Si el viaje aparece en las Cartas marruecas conforme a los intereses de la época, en tanto es valorado como factor que contribuye a la formación e instrucción de quien recorre los distintos lugares -y pensemos en toda la moda que a raíz de la obra de Montesquieu se impuso, respecto a este tipo de obras, de la que se hace eco el propio Cadalso (p. 73)-, muy diferente es el manejo del mismo en un libro que supone un ataque abierto a la Ilustración, el Tratado sobre la Monarquía Columbina, última obra a la que nos referiremos.
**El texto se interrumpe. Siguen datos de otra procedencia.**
(** The processor has searched the whole tree. *)
Lemma over_log hc out0 d s :
  grep_inv st hc (dir_of by_content d) out0 s → Z.of_nat (dir_count (Directory true d)) < size_max →
  thrown (proc s) = None → threads_ (proc s) !! 0%nat = Some Exited →
  (concat (l_files <$> locals s)).*1 ≡ₚ object_files (Directory true d).
Proof.
  intros Hinv Hd Hth Hend. set (root := dir_of by_content d) in *.
  assert (Hroot : entry_of by_content "" (Directory true d) = EDir true root) by done.
  assert (Processor.inv root (proc s)) as Hproc.
  { apply (inv_reachable hc true root); [|apply Hinv|done]. unfold dirs.
    by rewrite <- Hroot, dirs_dir_of. }
  assert (running_ (proc s) = false) as Hrun.
  { pose proof (inv_leaving _ _ Hproc) as Hl. pose proof (sum_lookup leaving _ _ _ Hend) as Hlt.
    simpl in Hlt. specialize (Hl ltac:(lia)). by destruct (running_ (proc s)). }
  assert ((concat (l_files <$> locals s)).*1 = (locals s ≫= λ lo, (l_files lo).*1)) as ->.
  { induction (locals s) as [|lo l IH]; [done|]. rewrite fmap_cons. cbn [concat].
    by rewrite fmap_app, IH. }
  rewrite (gi_log _ _ _ _ _ Hinv), (stopped_complete root (proc s) Hproc Hrun). unfold files.
  rewrite <- Hroot, <- named_files_labels, <- list_fmap_compose.
  rewrite <- (named_files_contents (Directory true d) "").
  assert (∀ l : list (string * bytes), str ∘ (λ f, by_content f.1 f.2) <$> l = l.*2) as ->; [|done].
  intros l. apply list_fmap_ext. intros _ [name c] _. unfold compose, by_content, str. simpl.
  apply String.list_byte_of_string_of_list_byte.
Qed.

End end_of_run.


(** ** A concrete run *)

(** The step thread [t] can take, reading files in one chunk. *)
Definition next_step {W} `{Kernel W} {DB Scratch} `{Hyperscan DB Scratch}
    (st : VectorScanState DB Scratch) (hc : Z) (t : nat) (s : grep_state W) : option (grep_state W) :=
  let chunks := match threads_ (proc s) !! t with
                | Some (Scan (EFile name Searched :: _) _ _) => [str name]
                | _ => []
                end in
  let labels := [GWrite t; GFlush t; GSearch t chunks; GRun (Run t 0); GRun (Run t 1)] in
  head (omap (λ l, grep_exec st hc l s) labels).

Fixpoint follow {W} `{Kernel W} {DB Scratch} `{Hyperscan DB Scratch}
    (st : VectorScanState DB Scratch) (hc : Z) (ts : list nat) (s : grep_state W)
    : option (grep_state W) :=
  match ts with
  | [] => Some s
  | t :: ts => s ← next_step st hc t s; follow st hc ts s
  end.

Lemma follow_reach {W} `{LawfulKernel W} {DB Scratch} `{Hyperscan DB Scratch}
    (st : VectorScanState DB Scratch) hc ts (s s' : grep_state W) :
  follow st hc ts s = Some s' → rtc (grep_step st hc) s s'.
Proof.
  revert s. induction ts as [|t ts IH]; intros s Hs; simpl in Hs; [by simplify_eq|].
  destruct (next_step st hc t s) as [s1|] eqn:Hn; [|done]. eapply rtc_l; [|by apply IH].
  unfold next_step in Hn. apply head_Some_elem_of, list_elem_of_omap in Hn as (l & _ & Hl).
  by eapply grep_step_exec.
Qed.

(** Two threads: the first one reads the directory, the second one takes the
    directory below it, and the writes are short. *)
Definition two_threads : list nat :=
  replicate 20 0%nat ++ replicate 18 1%nat ++ replicate 19 0%nat ++ replicate 11 1%nat ++ [0%nat].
Esta pequeña narración, redescubierta recientemente por Álvarez de Miranda en las páginas del Semanario erudito, periódico publicado entre 1787 y 1791, y cuya autoría atribuye el mismo Álvarez de Miranda al padre Andrés Merino, es sin duda, un caso curioso de oposición a las ideas dominantes en aquellos años23.

Incluida dentro de ese género bastante complejo en su delimitación, de la utopía, el relato de este escritor responde a un tipo de obra literaria de gran éxito y desarrollo en la cultura europea del XVIII, si bien en España su presencia fue bastante escasa24. Precisamente este género, la utopía, suele incluir el motivo del viaje, hasta tal punto que en su estudio sobre dicha forma literaria en el XVIII Aullón de Haro relaciona este género con el de los libros de viaje, especialmente los denominados de «viajes imaginarios», muy abundantes durante este siglo25.
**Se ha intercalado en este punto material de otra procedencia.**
(* ===== verification/Omnipp.v ===== *)
(** omnipp as a whole: [main] with the commands of Cat.v and GrepRun.v, on a
    machine with one hardware thread.

    The results say what the user sees: what is on the standard output when the
    process ends, and with which status. *)

From S2P Require Import Prelude Kernel SimKernel Nodes Sources Lines Regex TreeSitter Cat.
From S2P Require Import Dirents Grep GrepRun Main.

#[local] Arguments view_of _ _ _ _ : simpl never.

(** ** The program *)

Section program.
Context {W : Type} `{Kernel W} `{DirKernel W} `{Host W} {F : Fuel}.
Context (DB Scratch : Type) `{Hyperscan DB Scratch}.
Context {Parser Query Cursor Tree : Type} `{TreeSitterApi Parser Query Cursor Tree}.

(** [Processor{}.run(location, regex)], which returns nothing. *)
Definition processor_run (location regex : string) : M W unit :=
  _ ← run (DB := DB) (Scratch := Scratch) location regex; mret ().

(** The process, started with the words [argv]. *)
Definition omnipp (argv : list bytes) : M W Z := main processor_run (lenZ argv) argv.

End program.

(** ** What [main] needs of the system *)

(** Nothing that the commands look at has changed. *)
Definition same {W} `{LawfulDirs W} (w w' : W) : Prop :=
  view_of w' = view_of w ∧ ∀ location, dir_at w' location = dir_at w location.

(** The limits have nothing to do with files; [std::println] prints its text and
    a line break, or throws after a part of it. *)
Class LawfulConsole (W : Type) `{LawfulDirs W} `{Host W} := {
  getrlimit_keeps (w : W) : wp sys_getrlimit w (returns (λ _ w', same w w'));
  setrlimit_keeps limits (w : W) : wp (sys_setrlimit limits) w (returns (λ _ w', same w w'));
  console_law s (w : W) :
    wp (println s) w (λ o w',
      match o with
      | Done _ => view_of w' = emit (str s ++ [nl]) (view_of w)
      | Throws _ => ∃ bs, bs `prefix_of` str s ++ [nl] ∧ view_of w' = emit bs (view_of w)
      | _ => False
      end);
  console_error_law s (w : W) :
    wp (eprintln s) w (λ o w',
      view_of w' = view_of w ∧ match o with Done _ | Throws _ => True | _ => False end)
}.

(** ** [main] around a command *)

Section around.
Context {W : Type} `{LawfulConsole W} {F : Fuel}.
Context {Parser Query Cursor Tree : Type} `{TreeSitterApi Parser Query Cursor Tree}.

(** A command that prints [P] when it returns and [X] when it throws. *)
Definition prints (P X : bytes → Prop) (w : W) (o : outcome unit) (w' : W) : Prop :=
  ∃ out, v_out (view_of w') = v_out (view_of w) ++ out ∧
         match o with Done _ => P out | Throws _ => X out | _ => False end.

(** The process around it: an exception of the command becomes a message on the
    standard output, and the status is 0. Only an exception while the message
    is printed leaves [main]. *)
Definition ends (P X : bytes → Prop) (w : W) (o : outcome Z) (w' : W) : Prop :=
  ∃ out, v_out (view_of w') = v_out (view_of w) ++ out ∧
    match o with
    | Done status => status = 0 ∧ (P out ∨ ∃ bs what, X bs ∧ out = bs ++ str what ++ [nl])
    | Throws _ => ∃ bs what message, X bs ∧ out = bs ++ message ∧
                                     message `prefix_of` str what ++ [nl]
    | _ => False
    end.

Lemma wp_caught {A} (m : M W A) h (w : W) (Q : outcome A → W → Prop) :
  wp m w (λ o w', match o with Throws e => wp (h e) w' Q | o => Q o w' end) →
  wp (catching m h) w Q.
Proof. unfold wp, catching. by destruct (m w) as [[] w']. Qed.

Lemma same_refl (w : W) : same w w.
Proof. done. Qed.

Lemma same_trans (w1 w2 w3 : W) : same w1 w2 → same w2 w3 → same w1 w3.
Proof. intros [Hv Hd] [Hv' Hd']. split; [congruence|]. intros l. by rewrite Hd'. Qed.

Lemma set_rlimit_law (w : W) :
  wp set_rlimit w (λ o w', same w w' ∧ match o with Done _ | Throws _ => True | _ => False end).
Proof.
  unfold set_rlimit. apply wp_bind_returns. eapply wp_returns_mono; [apply getrlimit_keeps|].
  intros [res [cur max]] w1 Hw1. destruct (res =? 0); [|by apply wp_ret].
  destruct (cur <? rlimit_target); [|by apply wp_ret].
  apply wp_bind_returns. eapply wp_returns_mono; [apply setrlimit_keeps|].
  intros r w2 Hw2. pose proof (same_trans _ _ _ Hw1 Hw2).
  by destruct (negb (r =? 0)); [apply wp_throw|apply wp_ret].
Qed.

(** What the handlers of [main] do. *)
Lemma report_law P X what bs (w w1 : W) :
  X bs → v_out (view_of w1) = v_out (view_of w) ++ bs →
  wp (_ ← println what; eprintln stacktrace) w1
    (lift (λ _ w', wp (mret 0) w' (ends P X w)) (ends P X w)).
Proof.
  intros HX Hv. apply wp_bind. eapply wp_mono; [apply console_law|].
  intros [u|e| | |] w2; cbn [lift]; try done.
  - intros Hw2. eapply wp_mono; [apply console_error_law|].
    assert (v_out (view_of w2) = v_out (view_of w) ++ bs ++ str what ++ [nl]) as Hout.
    { rewrite Hw2. cbn [emit v_out]. by rewrite Hv, <- app_assoc. }
    intros [u'|e| | |] w3 [Hw3 Hc]; cbn [lift]; try done;
      [apply wp_ret|]; exists (bs ++ str what ++ [nl]); rewrite Hw3; (split; [done|]).
    + split; [done|]. right. by exists bs, what.
    + by exists bs, what, (str what ++ [nl]).
  - intros (message & Hpre & Hw2). exists (bs ++ message). rewrite Hw2. cbn [emit v_out].
    split; [by rewrite Hv, <- app_assoc|]. by exists bs, what, message.
Qed.

Lemma convert_raw_args_law exe args (w : W) :
  args ≠ [] →
  convert_raw_args (lenZ (exe :: args)) (exe :: args) w = (Done (exe_trunk exe, args), w).
Proof.
  intros Hargs. unfold convert_raw_args. rewrite takeZ_all by range.
  destruct args as [|a args]; [done|]. by rewrite (proj2 (Z.ltb_lt _ _)) by range.
Qed.

Lemma main_law run exe args (P X : bytes → Prop) (w : W) :
  args ≠ [] → X [] →
  (∀ w1, same w w1 →
     wp (dispatch run (exe_trunk exe) (load_config getenv) (String.string_of_list_byte <$> args)) w1
       (prints P X w1)) →
  wp (main run (lenZ (exe :: args)) (exe :: args)) w (ends P X w).
Proof.
  intros Hargs HX Hcommand. unfold main. apply wp_bind, wp_caught, wp_bind.
  eapply wp_mono; [apply set_rlimit_law|].
  intros [u|what| | |] w1 [Hw1 Hc]; cbn [lift]; try done.
  2: { apply report_law with []; [done|]. by rewrite (proj1 Hw1), app_nil_r. }
  apply wp_bind. rewrite (wp_unfold _ _ _ _ _ (convert_raw_args_law exe args w1 Hargs)).
  cbn [lift]. eapply wp_mono; [by apply Hcommand|]. unfold prints. rewrite (proj1 Hw1).
  intros [u'|what| | |] w2 (out & Hout & Hpost); cbn [lift]; try done.
  - apply wp_ret. exists out. auto.
  - by apply report_law with out.
Qed.

End around.

(** ** The names of the commands *)

Definition is_cat (name : bytes) : bool :=
  bool_decide (name = str "cat") || starts_with (str "ocat") name.

Definition is_grep (name : bytes) : bool :=
  bool_decide (name = str "grep") || starts_with (str "ogrep") name.

Lemma starts_with_prefix p s : starts_with p s = true → ∃ s', s = p ++ s'.
Proof.
  intros Hp%bool_decide_eq_true. exists (dropZ (lenZ p) s). by rewrite <- Hp at 1; rewrite takeZ_dropZ.
Qed.

(** No name is the name of both commands. *)
Lemma grep_is_not_cat name : is_grep name = true → is_cat name = false.
Proof.
  unfold is_grep. intros [->%bool_decide_eq_true|[s ->]%starts_with_prefix]%orb_true_iff;
    [by vm_compute|].
  unfold is_cat, starts_with. rewrite !bool_decide_eq_false_2; [done| |]; [|done].
  rewrite takeZ_take. by intros Hs.
Qed.

(** ** The commands *)

(** The last flush of [grep] fails, of which nothing is ever said. *)
Definition flush_fails {W} `{LawfulDirs W} {F : Fuel} (DB Scratch : Type) `{Hyperscan DB Scratch}
    (location regex : string) (w : W) : Prop :=
  ∃ w1 e w2, same w w1 ∧
    run (DB := DB) (Scratch := Scratch) location regex w1 = (Done (Unexpected e), w2).



(** ** A process on the simulated system *)

(** A process whose hard limit is high enough and that has no environment. *)
#[local] Instance sim_console_host : Host sim := {|
  sys_getrlimit := mret (0, (1024, 1048576));
  sys_setrlimit rl := mret (if rl.2 <? rl.1 then -1 else 0);
  getenv _ := None;
  println s := std_cout (str s ++ [nl]);
  eprintln _ := mret ();
  stacktrace := ""%string
|}.

#[local] Existing Instances sim_dirents sim_lawful_dirs no_parser.

#[local] Instance sim_console : LawfulConsole sim.
Proof.
  split.
  - intros w. by apply wp_ret.
  - intros limits w. by apply wp_ret.
  - intros s w. eapply wp_mono; [apply (cout_law (W := sim))|]. by intros [].
  - intros s w. by apply wp_ret.
Defined.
Refiriéndonos al mencionado Tratado, observamos cómo, según certeramente apuntara su editor, el viaje adquiere en el mismo una relevancia mayor que la que suele tener en este tipo de literatura utópica. Mientras que este elemento es normalmente un mero trámite, necesario para alcanzar ese lugar ideal cuya perfecta organización será el objetivo central de la obra, en el relato que nos ocupa adquiere cierta importancia. Dentro de la brevedad que caracteriza este texto, el autor deja claro que el viaje presentó enormes obstáculos para esas palomas que huyendo de las aves de rapiña, buscan la perfecta Ciudad del Sol. En este sentido podemos detectar en ese viaje sucintamente presentado, un intento de búsqueda de cierta tensión novelesca, ausente en el género utópico.
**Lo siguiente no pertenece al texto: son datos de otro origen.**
(* ===== verification/Descriptors.v ===== *)
(** The descriptors of the event loop.

    The loop of utils/event_loop.h gets descriptors from the openings it has
    asked for and closes them itself: a file when its end has been read, a
    directory when it has been read and everything opened below it has been
    dealt with. This file states who holds each descriptor at every point of
    [pump], as an extension of the account of Accounting.v, and concludes that
    a successful [pump] has closed exactly what has been opened. *)

From S2P Require Import Prelude Kernel Sinks Dirents RequestPool Grep EventLoop Accounting.

(** ** The history of the ring *)

(** The descriptor an entry closes. *)
Definition close_of (o : sqe_op) : list Z := match o with SqeClose fd => [fd] | _ => [] end.

(** The descriptors that completions bring. *)
Definition opens (cqes : list (Z * (Op * ptr))) : list Z :=
  omap (λ c, if decide (c.2.1 = OPENAT) then if 0 <=? c.1 then Some c.1 else None else None) cqes.

(** What the loop relies on of the system beside the laws of the ring: the
    descriptors it has been given so far, those whose closing it has asked for,
    and the completions it has looked at and not consumed. A ring is full only
    when it holds requests, and the descriptor of an opening is none that is
    open. *)
Class RingHistory (W : Type) `{LawfulQueue W} := {
  opened : W → list Z;
  closes : W → list Z;
  looked : W → list (Op * ptr);
  get_sqe_history (w : W) : ring_ok w → wp RequestPool.io_uring_get_sqe w (upon (λ r w',
    opened w' = opened w ∧ closes w' = closes w ∧ looked w' = looked w ∧
    (r = None → in_ring w ≠ [])));
  prep_history sqe o data (w : W) : wp (io_uring_prep sqe o data) w (upon (λ _ w',
    opened w' = opened w ∧ closes w' = closes w ++ close_of o ∧ looked w' = looked w));
  submit_history (w : W) : ring_ok w → wp io_uring_submit w (upon (λ _ w',
    opened w' = opened w ∧ closes w' = closes w ∧ looked w' = looked w));
  completions_history (w : W) : ring_ok w → looked w = [] →
    wp io_uring_completions w (upon (λ cqes w',
      opened w' = opened w ++ opens cqes ∧ closes w' = closes w ∧ looked w' = cqes.*2 ∧
      ∀ live, NoDup live → opened w ≡ₚ live ++ closes w → NoDup (live ++ opens cqes)));
  advance_history (w : W) : ring_ok w →
    wp (io_uring_cq_advance (lenZ (looked w))) w (upon (λ _ w',
      opened w' = opened w ∧ closes w' = closes w ∧ looked w' = []));
  getdents_history fd size (w : W) : ring_ok w → wp (sys_getdents64 fd size) w (upon (λ _ w',
    opened w' = opened w ∧ closes w' = closes w ∧ looked w' = looked w));
  println_history line (w : W) : ring_ok w → wp (println_cerr line) w (upon (λ _ w',
    opened w' = opened w ∧ closes w' = closes w ∧ looked w' = looked w))
}.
Sin embargo, no es el desarrollo de este viaje en esta obra fantástica que tiene a los animales como únicos protagonistas, lo que nos interesaba destacar del Tratado sobre la Monarquía Columbina. De carácter marcadamente pesimista, el autor tras ofrecernos ese mundo feliz que las palomas consiguen alcanzar, nos muestra sin embargo, inmediatamente, la ruptura de esa idílica edad dorada, por la irrupción de nuevas formas de vida que progresivamente la van minando y corrompiendo. Aquello de lo que huyeron las palomas -y que fácilmente puede leerse en clave simbólica, como rechazo a los ideales de la Ilustración-, llega hasta esa perfecta Ciudad del Sol, para acabar destruyéndola. Pues bien, fijémonos en lo que significativamente se nos dice en primer lugar de esas viciadas y nuevas costumbres adquiridas, que acaban corrompiendo este lugar perfecto:

pero como la inconstancia de las cosas humanas es tan cierta como falibles sus bienes, la misma continuada prosperidad introdujo en las palomas demasiada lozanía, más libertad y no mediana presunción; de aquí nació la curiosidad de ver Países extraños, tratar gentes diversas y buscar amistades peregrinas.


(p. 23)26.                


Aun en apretada síntesis, el autor condena pues, ese afán por viajar y conocer lugares distintos al que tan aficionados fueron los hombres de la Ilustración. Una visión del viaje, por tanto, completamente distinta y aun antitética de aquellas otras que veíamos en las obras anteriores, y que muestra en definitiva hasta qué punto el motivo del viaje está presente en la cultura del XVIII.

En conclusión, ya sea en un relato de aventuras, en una novela educativa, en una obra epistolar de carácter ensayístico o en una utopía, el viaje aparece en ellos como en una buena parte de la ficción narrativa dieciochesca, como un elemento recurrente decisivo en su configuración. Un motivo importante en la literatura europea de estos momentos cuyo estudio, creemos, puede ser enfocado tanto desde una perspectiva estrictamente formal e intrínseca, como desde esta otra visión externa que tiene en cuenta la proyección literaria de un importante fenómeno social.